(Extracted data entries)

================================

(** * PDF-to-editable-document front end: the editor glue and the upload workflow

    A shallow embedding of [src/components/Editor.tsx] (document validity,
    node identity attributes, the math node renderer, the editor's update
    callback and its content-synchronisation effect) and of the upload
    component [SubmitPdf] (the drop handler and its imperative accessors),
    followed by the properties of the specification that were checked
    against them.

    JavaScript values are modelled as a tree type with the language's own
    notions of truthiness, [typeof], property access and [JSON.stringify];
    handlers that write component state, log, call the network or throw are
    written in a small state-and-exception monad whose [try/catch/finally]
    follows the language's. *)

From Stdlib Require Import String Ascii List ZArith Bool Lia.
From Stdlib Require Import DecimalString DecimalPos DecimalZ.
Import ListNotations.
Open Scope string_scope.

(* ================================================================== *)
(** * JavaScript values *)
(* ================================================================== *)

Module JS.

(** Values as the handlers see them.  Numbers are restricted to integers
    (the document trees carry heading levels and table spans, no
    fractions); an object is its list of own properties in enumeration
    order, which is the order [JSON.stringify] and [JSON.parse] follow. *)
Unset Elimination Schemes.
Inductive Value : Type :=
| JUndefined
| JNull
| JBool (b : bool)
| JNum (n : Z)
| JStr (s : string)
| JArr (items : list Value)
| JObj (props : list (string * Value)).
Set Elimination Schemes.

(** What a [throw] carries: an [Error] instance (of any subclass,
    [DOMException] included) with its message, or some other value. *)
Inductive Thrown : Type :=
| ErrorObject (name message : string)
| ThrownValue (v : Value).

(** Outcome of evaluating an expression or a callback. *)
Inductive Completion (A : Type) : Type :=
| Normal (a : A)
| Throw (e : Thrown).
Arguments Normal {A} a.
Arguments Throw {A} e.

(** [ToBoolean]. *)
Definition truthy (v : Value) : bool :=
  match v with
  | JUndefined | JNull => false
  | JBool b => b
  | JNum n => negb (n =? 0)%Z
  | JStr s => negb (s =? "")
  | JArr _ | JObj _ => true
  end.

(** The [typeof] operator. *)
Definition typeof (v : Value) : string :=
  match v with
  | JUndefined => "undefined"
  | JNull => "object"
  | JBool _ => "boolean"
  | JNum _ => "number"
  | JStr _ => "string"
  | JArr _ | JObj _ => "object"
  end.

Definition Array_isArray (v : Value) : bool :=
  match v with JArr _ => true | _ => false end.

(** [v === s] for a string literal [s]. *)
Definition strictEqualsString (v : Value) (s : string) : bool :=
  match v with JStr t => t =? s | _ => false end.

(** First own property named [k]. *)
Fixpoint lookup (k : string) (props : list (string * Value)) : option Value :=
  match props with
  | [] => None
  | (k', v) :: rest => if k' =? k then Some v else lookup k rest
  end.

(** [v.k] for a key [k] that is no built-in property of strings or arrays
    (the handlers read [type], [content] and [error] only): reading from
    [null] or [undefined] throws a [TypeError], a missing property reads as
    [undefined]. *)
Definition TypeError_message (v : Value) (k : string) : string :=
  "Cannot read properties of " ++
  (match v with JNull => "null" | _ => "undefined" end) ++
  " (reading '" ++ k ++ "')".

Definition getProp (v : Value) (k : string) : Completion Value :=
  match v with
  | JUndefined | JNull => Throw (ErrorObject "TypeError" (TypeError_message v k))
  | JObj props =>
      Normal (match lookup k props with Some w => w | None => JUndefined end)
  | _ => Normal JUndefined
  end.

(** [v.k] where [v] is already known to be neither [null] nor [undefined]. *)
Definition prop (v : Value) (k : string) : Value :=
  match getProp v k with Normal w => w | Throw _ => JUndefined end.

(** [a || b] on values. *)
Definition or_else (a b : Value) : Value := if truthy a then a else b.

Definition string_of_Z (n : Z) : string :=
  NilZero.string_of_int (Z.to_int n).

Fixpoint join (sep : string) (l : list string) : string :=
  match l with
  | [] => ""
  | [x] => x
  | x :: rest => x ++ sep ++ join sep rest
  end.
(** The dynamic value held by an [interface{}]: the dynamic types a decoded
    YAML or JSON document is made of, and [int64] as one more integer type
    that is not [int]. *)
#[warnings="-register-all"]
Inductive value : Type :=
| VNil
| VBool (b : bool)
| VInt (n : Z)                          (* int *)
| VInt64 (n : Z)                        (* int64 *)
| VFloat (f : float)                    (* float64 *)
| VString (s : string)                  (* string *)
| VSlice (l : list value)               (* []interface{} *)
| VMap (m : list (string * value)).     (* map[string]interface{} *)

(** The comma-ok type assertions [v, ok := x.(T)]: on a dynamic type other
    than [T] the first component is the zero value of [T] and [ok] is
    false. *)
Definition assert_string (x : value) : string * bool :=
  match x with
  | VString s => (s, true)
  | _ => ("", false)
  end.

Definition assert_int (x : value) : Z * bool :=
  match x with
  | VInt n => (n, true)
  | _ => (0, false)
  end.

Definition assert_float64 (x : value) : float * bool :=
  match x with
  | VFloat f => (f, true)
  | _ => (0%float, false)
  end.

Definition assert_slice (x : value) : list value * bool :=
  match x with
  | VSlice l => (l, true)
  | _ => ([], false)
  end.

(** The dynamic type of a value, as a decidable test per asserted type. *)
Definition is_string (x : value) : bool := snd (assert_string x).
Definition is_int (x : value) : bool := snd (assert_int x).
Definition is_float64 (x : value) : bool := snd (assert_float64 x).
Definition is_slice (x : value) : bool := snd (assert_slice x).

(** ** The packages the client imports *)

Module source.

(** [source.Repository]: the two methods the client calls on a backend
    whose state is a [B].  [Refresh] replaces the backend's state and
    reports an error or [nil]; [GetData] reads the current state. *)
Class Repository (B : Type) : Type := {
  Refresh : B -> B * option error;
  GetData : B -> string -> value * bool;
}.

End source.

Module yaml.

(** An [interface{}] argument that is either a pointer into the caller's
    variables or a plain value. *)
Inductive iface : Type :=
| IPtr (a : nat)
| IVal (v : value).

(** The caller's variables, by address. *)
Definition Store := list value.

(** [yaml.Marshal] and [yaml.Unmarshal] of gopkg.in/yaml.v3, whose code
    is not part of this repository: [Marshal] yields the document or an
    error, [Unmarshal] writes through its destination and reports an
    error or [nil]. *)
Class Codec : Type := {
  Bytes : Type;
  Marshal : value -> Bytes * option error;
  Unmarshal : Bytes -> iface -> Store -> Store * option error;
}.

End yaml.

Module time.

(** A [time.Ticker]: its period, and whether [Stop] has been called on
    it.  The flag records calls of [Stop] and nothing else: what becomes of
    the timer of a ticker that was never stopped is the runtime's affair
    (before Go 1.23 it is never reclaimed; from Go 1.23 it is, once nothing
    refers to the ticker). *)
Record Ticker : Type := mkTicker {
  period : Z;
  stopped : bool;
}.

================================

Return, word for word, every line from the line with "reports an error" to the final line of the data.

    reports an error or [nil]; [GetData] reads the current state. *)
Class Repository (B : Type) : Type := {
  Refresh : B -> B * option error;
  GetData : B -> string -> value * bool;
}.

End source.

Module yaml.

(** An [interface{}] argument that is either a pointer into the caller's
    variables or a plain value. *)
Inductive iface : Type :=
| IPtr (a : nat)
| IVal (v : value).

(** The caller's variables, by address. *)
Definition Store := list value.

(** [yaml.Marshal] and [yaml.Unmarshal] of gopkg.in/yaml.v3, whose code
    is not part of this repository: [Marshal] yields the document or an
    error, [Unmarshal] writes through its destination and reports an
    error or [nil]. *)
Class Codec : Type := {
  Bytes : Type;
  Marshal : value -> Bytes * option error;
  Unmarshal : Bytes -> iface -> Store -> Store * option error;
}.

End yaml.

Module time.

(** A [time.Ticker]: its period, and whether [Stop] has been called on
    it.  The flag records calls of [Stop] and nothing else: what becomes of
    the timer of a ticker that was never stopped is the runtime's affair
    (before Go 1.23 it is never reclaimed; from Go 1.23 it is, once nothing
    refers to the ticker). *)
Record Ticker : Type := mkTicker {
  period : Z;
  stopped : bool;
}.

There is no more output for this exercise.